Malgré ces incertitudes, le Conseil Départemental du Lot, au cours de sa séance du 14 décembre dernier, dans la lignée de la doxa gouvernementale sur le sujet, a travaillé sur l’avenir de notre territoire dans le domaine de l’énergie, avec l’objectif de faire du Lot un territoire à énergie positive d’ici 2050.
La stratégie repose sur un premier levier, auquel il faudra bien finir par se résoudre, une diminution de l’énergie consommée, de 40 % par rapport à aujourd’hui, et, en second, sur une augmentation significative de la production d’énergies renouvelables (EnR) qui « reposent sans conteste sur trois énergies : le bois, le photovoltaïque et la méthanisation ».

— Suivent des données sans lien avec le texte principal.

(** What a record of an export tells of a result: its text columns whatever they
    hold; the values of its answers, unless one of them has a semicolon, with
    the time to live of the first, which is blank when there is no answer; the
    duration, and the time to the second. *)
Definition tells (header row : list string) (r : ResolverResult) : Prop :=
  let col := column header row in
  length row = length header ∧
  col "Resolver" = Some (rName (rrResolver r)) ∧ col "IP" = Some (rIP (rrResolver r)) ∧
  col "Country" = Some (rCountry (rrResolver r)) ∧ col "City" = Some (rCity (rrResolver r)) ∧
  col "Status" = Some (rrStatus r) ∧
  (rrAnswers r = [] → col "Answer" = Some "" ∧ col "TTL" = Some "") ∧
  (rrAnswers r ≠ [] → Forall (λ a, has_char ";" (aValue a) = false) (rrAnswers r) →
     read_values <$> col "Answer" = Some (aValue <$> rrAnswers r)) ∧
  (∀ a, head (rrAnswers r) = Some a → 0 ≤ aTTL a < 2 ^ 32 → (s ← col "TTL"; ParseInt s) = Some (aTTL a)) ∧
  (0 ≤ rrDurationMS r ≤ max_int64 → (s ← col "Duration_ms"; ParseInt s) = Some (rrDurationMS r)) ∧
  (time_ok (rrQueriedAt r) → (s ← col "Queried_At"; ParseRFC3339 s) = Some (whole_second (rrQueriedAt r))).

(** A text that, by the rules of RFC 4180, has a line of headers and a record
    for each result, in order. *)
Definition csv_tells (text : string) (results : list ResolverResult) : Prop :=
  ∃ header rows, read_csv text = Some (header :: rows) ∧ NoDup header ∧ length header = 9%nat ∧
    Forall2 (tells header) rows results.

Lemma read_values_Join v vs : Forall (λ v, has_char ";" v = false) (v :: vs) →
  read_values (Join (v :: vs) "; ") = v :: vs.
Proof.
  intros Hf. unfold read_values.
  assert (∀ v vs, Forall (λ v, has_char ";" v = false) (v :: vs) →
    Split ";" (Join (v :: vs) "; ") = v :: ((λ v, " " +:+ v) <$> vs)) as HS.
  { clear v vs Hf. intros v vs. revert v. induction vs as [|v' vs IH]; intros v [Hv Hvs]%Forall_cons.
    - by apply Split_word.
    - change (Join (v :: v' :: vs) "; ") with (v +:+ "; " +:+ Join (v' :: vs) "; ").
      change (v +:+ "; " +:+ Join (v' :: vs) "; ")
        with (v +:+ String ";" (String " " (Join (v' :: vs) "; "))).
      rewrite Split_app by done. f_equal.
      change (Split ";" (String " " ?x)) with
        (match Split ";" x with w :: ws => String " " w :: ws | [] => [" "] end).
      by rewrite IH. }
  rewrite HS by done. f_equal. rewrite <-list_fmap_compose.
  transitivity (id <$> vs); [|by apply list_fmap_id]. apply list_fmap_ext. intros _ x _.
  unfold compose, TrimPrefix. by rewrite HasPrefix_app, (sdrop_app " ").
Qed.

Lemma csv_row_tells r : tells csv_header (csv_row r) r.
Proof.
  unfold tells. cbv zeta. unfold csv_row. destruct (rrAnswers r) as [|a l] eqn:Ea; simpl.
  - split_and!; try done; intros; [by apply ParseInt_Itoa; unfold min_int64; lia|by apply ParseRFC3339_Format].
  - split_and!; try done.
    + intros _ Hs. f_equal. unfold values. rewrite Ea.
      change (aValue <$> a :: l) with (aValue a :: (aValue <$> l)).
      apply read_values_Join. exact (proj2 (Forall_fmap aValue _ (a :: l)) Hs).
    + intros ? [= <-] ?. apply ParseInt_Itoa. unfold min_int64, max_int64. lia.
    + intros ?. apply ParseInt_Itoa. unfold min_int64. lia.
    + intros ?. by apply ParseRFC3339_Format.
Qed.

Lemma CSV_tells check : csv_tells (CSV check) (cResults check).
Proof.
  exists csv_header, (csv_row <$> cResults check). split_and!; [apply read_CSV| |done|].
  - by apply (bool_decide_unpack _).
  - apply Forall2_fmap_l, Forall_Forall2_diag, Forall_true, csv_row_tells.
Qed.

(** * Properties *)


(** Escaped text has no markup: no angle bracket and no double quote is
    left of it, so that the names and answers of a check cannot end the element
    or attribute of the SVG they are put into, and reading the entities gives
    the text back. *)
Theorem escapeXML_safe s :
  sforall safe_char (escapeXML s) = true ∧ unescape (String.length s) (escapeXML s) = s.
Proof. rewrite escapeXML_each. split; [apply escape_each_safe|by apply unescape_escape]. Qed.

(** C34: drawing ends for resolvers at whole degrees of latitude, after at
    most one turn of each loop over the angle, but does not end for every
    check: with a resolver at latitude 1e300, which a client may post and
    save, no number of turns is enough. *)
Theorem SVG_termination `{R : MapRange} (check : Check) :
  ((∀ r, r ∈ cResults check → ∃ n, -90 ≤ n ≤ 90 ∧ rLat (rrResolver r) = of_int n) →
    ∃ svg, SVG 1 check = Some svg) ∧
  ((∃ r, r ∈ cResults check ∧ rLat (rrResolver r) = far_north) → ∀ fuel, SVG fuel check = None).
Proof.
  split.
  - intros Hl. unfold SVG. set (ans := consensus_answer check).
    assert (is_Some (mapM (svg_marker 1 ans) (cResults check))) as [ms ->]; [|by eexists].
    apply mapM_is_Some, Forall_forall. intros r Hr.
    destruct (Hl r Hr) as (n & Hn & Hlat). destruct (tan_degrees n Hn) as [t Ht].
    change (is_Some (svg_marker 1 ans r)).
    unfold svg_marker, mercatorProject. rewrite Hlat. cbv zeta. unfold mercN in Ht.
    rewrite Ht. by eexists.
  - intros (r & Hr & Hlat) fuel. by apply (SVG_hangs fuel check r).
Qed.
Lemma PostCheck_keeps sched c : keeps (S := S) (C := C) (N := N) (PostCheck sched c).
Proof.
  intros r w rw _ Hh _. unfold PostCheck. pose proof (public_same w w (same_store_refl w Hh)).
  destruct (decode_body (rqBody r)) as [req|]; [|done].
  destruct (validate_struct _); [done|]. destruct (negb _); [done|]. by apply Check_keeps.
Qed.

Lemma PostReverse_keeps sched c : keeps (S := S) (C := C) (N := N) (PostReverse sched c).
Proof.
  intros r w rw _ Hh _. unfold PostReverse. pose proof (public_same w w (same_store_refl w Hh)).
  destruct (decode_body (rqBody r)) as [req|]; [|done].
  destruct (validate_struct _); [done|]. destruct (toPTRName _); [by apply Check_keeps|done].
Qed.

Lemma StreamCheck_keeps acts written c baseURL : keeps (S := S) (C := C) (N := N) (StreamCheck acts written c baseURL).
Proof.
  intros r w rw Hb Hh _.
  destruct (ws_Accept (if String.eqb baseURL "" then [] else [baseURL]) r) eqn:Hws.
  { unfold StreamCheck. rewrite Hws. by apply (public_same w w). }
  eapply wp_mono; [|by apply (StreamCheck_run Hok acts written c baseURL r w rw)].
  intros [] st [_ [Hh' [[Hv _]|(k & received & rest & tail & Hv & _)]]];
    [by apply public_same|by eapply public_check].
Qed.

L’éolien, très présent dans l’Aveyron voisin, semble oublié tandis que la méthanisation, une fois de plus, est mise en avant, alors que les puissances qu’elle peut fournir la mettent manifestement hors concours : il faudrait mille méthaniseurs de la taille de BioQuercy pour remplacer une seule tranche nucléaire de Golfech. Ce point est d’ailleurs implicitement reconnu dans le rapport C07RK du Conseil départemental qui propose, pour produire 1 000 GW/an sur les 2 400 GWh nécessaires au département, « par exemple d’installer 1 700 ha de panneaux photovoltaïques ou 180 méthaniseurs ». 180 !!! C’est-à-dire un méthaniseur tous les 3,5 km dans la surface agricole utile ! Sans compter les exceptions : les zones Natura 2000, le PNR, les zones Znieff de type 1, et… tous les merveilleux sites qui font le bonheur des touristes… et des Lotois.

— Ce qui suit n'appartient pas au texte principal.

(** * be-matatu: the card rules engine and the move handler

    A shallow embedding of [rules.js] (the move legality and penalty
    engine) and of [src/websocket/handlers/handleMove.ts] (the handler
    that applies one player's batch of draw and play actions to the
    stored game state), with the properties of the two that the
    specification states.

    JavaScript values are modelled as follows.  A card [{v, s}] is a
    record of an integer and a string; [===] on numbers is [Z.eqb], on
    strings [String.eqb].  A value that may be [null] is an [option].
    Truthiness of a string-or-null is [truthy]: [null] and the empty
    string are falsy.  The [players] object is an association list in
    key insertion order, because [Object.keys] is observed; the
    [gameStates] map is a [gmap].  The game state object is shared
    between the handler and the store, so every mutation the handler
    makes is a mutation of the stored state. *)

From Stdlib Require Import ZArith List Bool Lia Permutation.
From stdpp Require Import base option list strings gmap pretty.
Import ListNotations.

Local Open Scope Z_scope.

(** ** Cards *)

Record Card : Type := mkCard { v : Z; s : string }.

Definition card_eqb (a b : Card) : bool :=
  (v a =? v b) && String.eqb (s a) (s b).

(** [x] of type string-or-null used as a condition. *)
Definition truthy (x : option string) : bool :=
  match x with
  | Some t => negb (String.eqb t "")
  | None => false
  end.

(** [Array.prototype.includes] on strings and on numbers. *)
Definition includes_str (l : list string) (x : string) : bool :=
  existsb (String.eqb x) l.

Definition includes_num (l : list Z) (x : Z) : bool :=
  existsb (Z.eqb x) l.

(** ** rules.js *)

Module Rules.

(** *** Constants *)

Definition HEARTS := "H".
Definition DIAMONDS := "D".
Definition SPADES := "S".
Definition CLUBS := "C".
Definition RED_JOKER := "R".
Definition BLACK_JOKER := "B".

Definition TWO := 2.
Definition THREE := 3.
Definition EIGHT := 8.
Definition JACK := 11.
Definition ACE := 15.

Definition SUIT_COLORS_RED := [HEARTS; DIAMONDS].
Definition SUIT_COLORS_BLACK := [SPADES; CLUBS].

Definition PENALTY_VALUES := [TWO; THREE; 50].
Definition JOKERS := [RED_JOKER; BLACK_JOKER].
Definition SKIP_VALUES := [EIGHT; JACK].

Definition JOKER_PENALTY_VALUE := 5.

Definition MASTER_CARD : Card := mkCard ACE SPADES.

Inductive NextActionType : Type :=
| INVALID_MOVE
| PLAY_CARD
| CHOOSE_SUIT
| APPLY_PENALTY
| SKIP_TURN
| END_TURN
| REDUCE_PENALTY
| TRANSFER_PENALTY.

(** *** Card type checkers *)

Definition isJoker (card : Card) : bool := includes_str JOKERS (s card).

Definition isMasterCard (card : Card) : bool :=
  (v card =? v MASTER_CARD) && String.eqb (s card) (s MASTER_CARD).

Definition isAce (card : Card) : bool := v card =? ACE.

Definition isPenaltyCard (card : Card) : bool :=
  includes_num PENALTY_VALUES (v card) || isJoker card.

(** [selectedSuit ?? ...] tests for null only, so an empty selected suit
    is a target suit here. *)
Definition isValidJokerMove (card prevCard : Card)
    (selectedSuit : option string) : bool :=
  if negb (isJoker card) && negb (isJoker prevCard) then false
  else
    let jokerCard := if isJoker card then card else prevCard in
    let isRedJoker := String.eqb (s jokerCard) RED_JOKER in
    let isBlackJoker := String.eqb (s jokerCard) BLACK_JOKER in
    let targetSuit :=
      match selectedSuit with
      | Some t => t
      | None => if isJoker card then s prevCard else s card
      end in
    if isRedJoker then includes_str SUIT_COLORS_RED targetSuit
    else if isBlackJoker then includes_str SUIT_COLORS_BLACK targetSuit
    else false.

Definition isBasicMatch (card prevCard : Card)
    (selectedSuit : option string) : bool :=
  match selectedSuit with
  | Some t =>
      if truthy selectedSuit then String.eqb (s card) t
      else
        (v card =? v prevCard) || String.eqb (s card) (s prevCard)
        || isValidJokerMove card prevCard selectedSuit
  | None =>
      (v card =? v prevCard) || String.eqb (s card) (s prevCard)
      || isValidJokerMove card prevCard selectedSuit
  end.

(** *** Card effects *)

(** The object [getCardEffectAction] returns; a key the object does not
    have is [None]. *)
Record CardEffect : Type := mkCardEffect {
  ce_type : NextActionType;
  ce_allowSuitChoice : option bool;
  ce_penaltyCards : option Z;
  ce_skipTurns : option Z;
  ce_message : string
}.
(** The bytes of a binary container's buffer: the bound data from the
    view's offset on. *)
Lemma resolve_buffer_data_binary (self : GLTF2Loader)
    (bv buffer : list (string * pyval)) (data : pyval) (offset : option Z) :
  binary self = true ->
  Py.dict_get buffer "data" = Some data ->
  Py.dict_get bv "byteOffset" = option_map PInt offset ->
  resolve_buffer_data self (PDict bv) (PDict buffer)
  = match offset with
    | Some o => Py.getslice data (PInt o) PNone
    | None => Ok data
    end.
Proof.
  intros Hbin Hdata Hoff. unfold resolve_buffer_data, drop_view_offset.
  rewrite Hbin. simpl. rewrite Hdata. simpl. rewrite Hoff.
  destruct offset; reflexivity.
Qed.

(** The bytes of a base64 data URI, from the view's offset on. *)
Lemma resolve_buffer_data_data_uri (self : GLTF2Loader)
    (bv buffer : list (string * pyval)) (u payload : string)
    (data : list byte) (offset : option Z) :
  binary self = false ->
  Py.dict_get buffer "uri" = Some (PStr u) ->
  Py.re_match_data_base64 u = true ->
  Py.seq_index (Py.str_split "," u) 1 = Ok payload ->
  base64_b64decode payload = Ok data ->
  Py.dict_get bv "byteOffset" = option_map PInt offset ->
  resolve_buffer_data self (PDict bv) (PDict buffer)
  = match offset with
    | Some o => Py.getslice (PBytes data) (PInt o) PNone
    | None => Ok (PBytes data)
    end.
Proof.
  intros Hbin Huri Hmatch Hsplit Hdecode Hoff.
  unfold resolve_buffer_data, drop_view_offset.
  rewrite Hbin. simpl. rewrite Huri. cbn [bind]. rewrite Hmatch, Hsplit.
  cbn [bind]. rewrite Hdecode. simpl. rewrite Hoff.
  destruct offset; reflexivity.
Qed.

(** The bytes of a file next to the document: [byteLength] bytes from the
    view's offset on. *)
Lemma resolve_buffer_data_file (self : GLTF2Loader)
    (bv buffer : list (string * pyval)) (u : string)
    (content : list byte) (offset : option Z) (n : Z) :
  binary self = false ->
  Py.dict_get buffer "uri" = Some (PStr u) ->
  Py.re_match_data_base64 u = false ->
  open_rb (os_path_join (root_dir self) u) = Ok content ->
  Py.dict_get bv "byteOffset" = option_map PInt offset ->
  0 <= default 0 offset ->
  Py.dict_get bv "byteLength" = Some (PInt n) ->
  0 <= n ->
  resolve_buffer_data self (PDict bv) (PDict buffer)
  = Ok (PBytes (firstn (Z.to_nat n)
                  (skipn (Z.to_nat (default 0 offset)) content))).
Proof.
  intros Hbin Huri Hmatch Hopen Hoff Hpos Hlen Hn.
  unfold resolve_buffer_data.
  rewrite Hbin. simpl. rewrite Huri. cbn [bind]. rewrite Hmatch, Hopen.
  simpl. rewrite Hoff, Hlen.
  destruct offset as [o|]; simpl in *.
  - unfold file_seek_cur. simpl.
    destruct (Z.ltb_spec o 0); [lia|]. simpl.
    destruct (Z.ltb_spec n 0); [lia|].
    destruct (Z.ltb_spec n (-1)); [lia|]. reflexivity.
  - destruct (Z.ltb_spec n 0); [lia|].
    destruct (Z.ltb_spec n (-1)); [lia|]. reflexivity.
Qed.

L’Allemagne fait marche arrière sur la méthanisation
Les Allemands ont bien compris les limites de ce procédé puisque, alors qu’ils ont été, en Europe, avec entre autres le Danemark, des pionniers en matière de méthanisation, ils envisagent dans leurs projections d’avenir des révisions majeures de la gestion de cette filière (PDF accessible sur le site de l’Ofate, Office Franco-Allemand pour la Transition Énergétique).

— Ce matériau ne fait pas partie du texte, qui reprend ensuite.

(** ** Every world is on one of the paths *)



Lemma main_cases (w : World) :
  (length (argv w) <? 2)%nat = true \/
  (exists image_path e,
      nth_error (argv w) 1 = Some image_path /\
      path_exists w image_path = Raised e) \/
  (exists image_path,
      nth_error (argv w) 1 = Some image_path /\
      path_exists w image_path = Return false) \/
  (exists image_path,
      nth_error (argv w) 1 = Some image_path /\
      path_exists w image_path = Return true).
Proof.
  destruct (argv w) as [|name [|image_path rest]]; cbn.
  - left; reflexivity.
  - left; reflexivity.
  - right. destruct (path_exists w image_path) as [[|]|e] eqn:He.
    + right; right. exists image_path. split; [reflexivity | assumption].
    + right; left. exists image_path. split; [reflexivity | assumption].
    + left. exists image_path, e. split; [reflexivity | assumption].
Qed.


(** ** Consequences used by several theorems *)


Lemma text_line_of_dumps (value : pyval) (line : string) :
  json_dumps (text_object value) = Return line ->
  exists s, json_dumps value = Return s /\ line = text_line s.
Proof.
  rewrite json_dumps_text_object.
  destruct (json_dumps value) as [s|e]; intros H; [| discriminate H].
  exists s. split; [reflexivity | congruence].
Qed.





(** *** The extraction of the text *)

Lemma py_str_of_str (result : pyval) :
  isinstance_str result = true -> exists s, result = PStr s.
Proof. destruct result; intros H; try discriminate H. eexists; reflexivity. Qed.

(** With the string form [s] of the result at hand, the extraction
    returns, and follows the described precedence. *)
Lemma extract_text_with_str (result : pyval) (s : string) :
  py_str result = Return s ->
  extract_text result = Return (spec_normalize result s).
Proof.
  intros Hs. unfold extract_text, spec_normalize, py_get.
  destruct result; cbn [isinstance_dict isinstance_str mapping_items];
    rewrite ?Hs; cbn [and_then]; try reflexivity.
  - destruct (dict_lookup d "text"); reflexivity.
  - destruct (dict_lookup d "text"); reflexivity.
Qed.


(** Conversely, what [str()] raises on a result that is not a string,
    the extraction raises. *)
Lemma extract_text_str_raises (result : pyval) (e : exc) :
  py_str result = Raised e -> extract_text result = Raised e.
Proof.
  intros Hs. unfold extract_text.
  destruct result; cbn [isinstance_dict isinstance_str];
    rewrite ?Hs; cbn [and_then]; try reflexivity.
  discriminate Hs.
Qed.

(** The extracted text is a string, unless a mapping carries it in its
    [text] field. *)
Lemma extract_text_returns (result text : pyval) :
  extract_text result = Return text ->
  isinstance_str text = true \/
  exists d, mapping_items result = Some d /\ dict_lookup d "text" = Some text.
Proof.
  destruct (py_str result) as [s|e] eqn:Hs.
  - rewrite (extract_text_with_str result s Hs). intros H. injection H as H.
    subst text. unfold spec_normalize.
    destruct (mapping_items result) as [d|] eqn:Hm.
    + destruct (dict_lookup d "text") as [field|] eqn:Hl.
      * right. exists d. split; [reflexivity | exact Hl].
      * left. reflexivity.
    + left. destruct result; reflexivity.
  - rewrite (extract_text_str_raises result e Hs). intros H. discriminate H.
Qed.


(** ** The documented examples *)

Example mapping_with_text :
  run (demo ["shot.png"] (Return (PDict [(PStr "text", PStr "HELLO")])))
  = MkOutcome
      (MkProc ["{" ++ quoted "text" ++ ": " ++ quoted "HELLO" ++ "}"]
              [status_line "Loading DeepSeek-OCR model...";
               status_line "Processing image..."]
              (import_calls ++ [CExists "shot.png"; CFromPretrained model_identifier;
                                CImageOpen "shot.png"; CModelCall "shot.png"]))
      (Exited 0).
Proof. reflexivity. Qed.

Example bare_string :
  output (demo ["shot.png"] (Return (PStr "WORLD")))
  = ["{" ++ quoted "text" ++ ": " ++ quoted "WORLD" ++ "}"].
Proof. reflexivity. Qed.

Example mapping_without_text :
  output (demo ["shot.png"] (Return (PDict [(PStr "lines", PList [PStr "a"])])))
  = ["{" ++ quoted "text" ++ ": " ++ quoted "{'lines': ['a']}" ++ "}"].
Proof. reflexivity. Qed.

(** * Theorems *)




(** C2 (amended). When the two imports succeed and there is no positional
    argument, the program writes exactly
    [{"error": "Usage: python3 ocr_extract.py <image_path>"}] on standard
    output and exits with status 1. The missing-argument test runs after
    the import guard and before the file-existence test: the only outside
    calls of the run are the two imports. *)
Theorem usage_error_after_imports (w : World) :
  imports_ok w ->
  (length (argv w) < 2)%nat ->
  output w = [error_line usage] /\
  error_line usage
    = "{" ++ quoted "error" ++ ": "
          ++ quoted "Usage: python3 ocr_extract.py <image_path>" ++ "}" /\
  exit_status (run w) = 1 /\
  calls (final (run w)) = import_calls.
Proof.
  intros Hi Hl. apply Nat.ltb_lt in Hl.
  unfold output, exit_status. rewrite (run_usage w Hi Hl).
  repeat split; reflexivity.
Qed.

Pour cette institution, aucun scénario d’avenir n’envisage un accroissement de la production d’énergie électrique par la méthanisation. Et le scénario de référence prévoit pour l’intervalle 2020-2035 la disparition progressive du parc de méthaniseurs industriels, par l’arrêt de la construction de nouvelles unités et par le court temps de vie de ces installations. Celles-ci ont bénéficié de la loi fédérale EEG sur les énergies renouvelables qui, par ses subventions, les rendait rentables. Ces aides sont maintenant revues en baisse drastique.
De toute manière, la puissance électrique cumulée de ces installations, 5 GW, est restée modique par rapport aux 224 GW développés dans ce pays, ces chiffres illustrent encore la modestie de l’énergie à attendre de cette technique. Il ne faudrait pas que le département du Lot s’engage dans une nouvelle « Voie d’avenir » là encore sans issue.
Pourquoi les méthaniseurs actuels sont-ils à bannir ?
Il faudrait déjà que les intrants de ces installations soient restreints à des déchets « vrais » (comme les déchets alimentaires) pour soulager décharges et incinérateurs, en attendant que des solutions du XXIe siècle comme la pyrogazéification deviennent opérationnelles. Ces méthaniseurs sont à bannir à terme pour leur amont et leur aval.
En amont, une fraction même modeste des 180 méthaniseurs envisagés demanderait un accroissement massif de l’ « énergieculture », l’utilisation de terres cultivables à la production d’intrants comme le maïs, réputé « méthanogène », au détriment de la fonction ancestrale de l’agriculture d’assurer l’alimentation humaine et animale.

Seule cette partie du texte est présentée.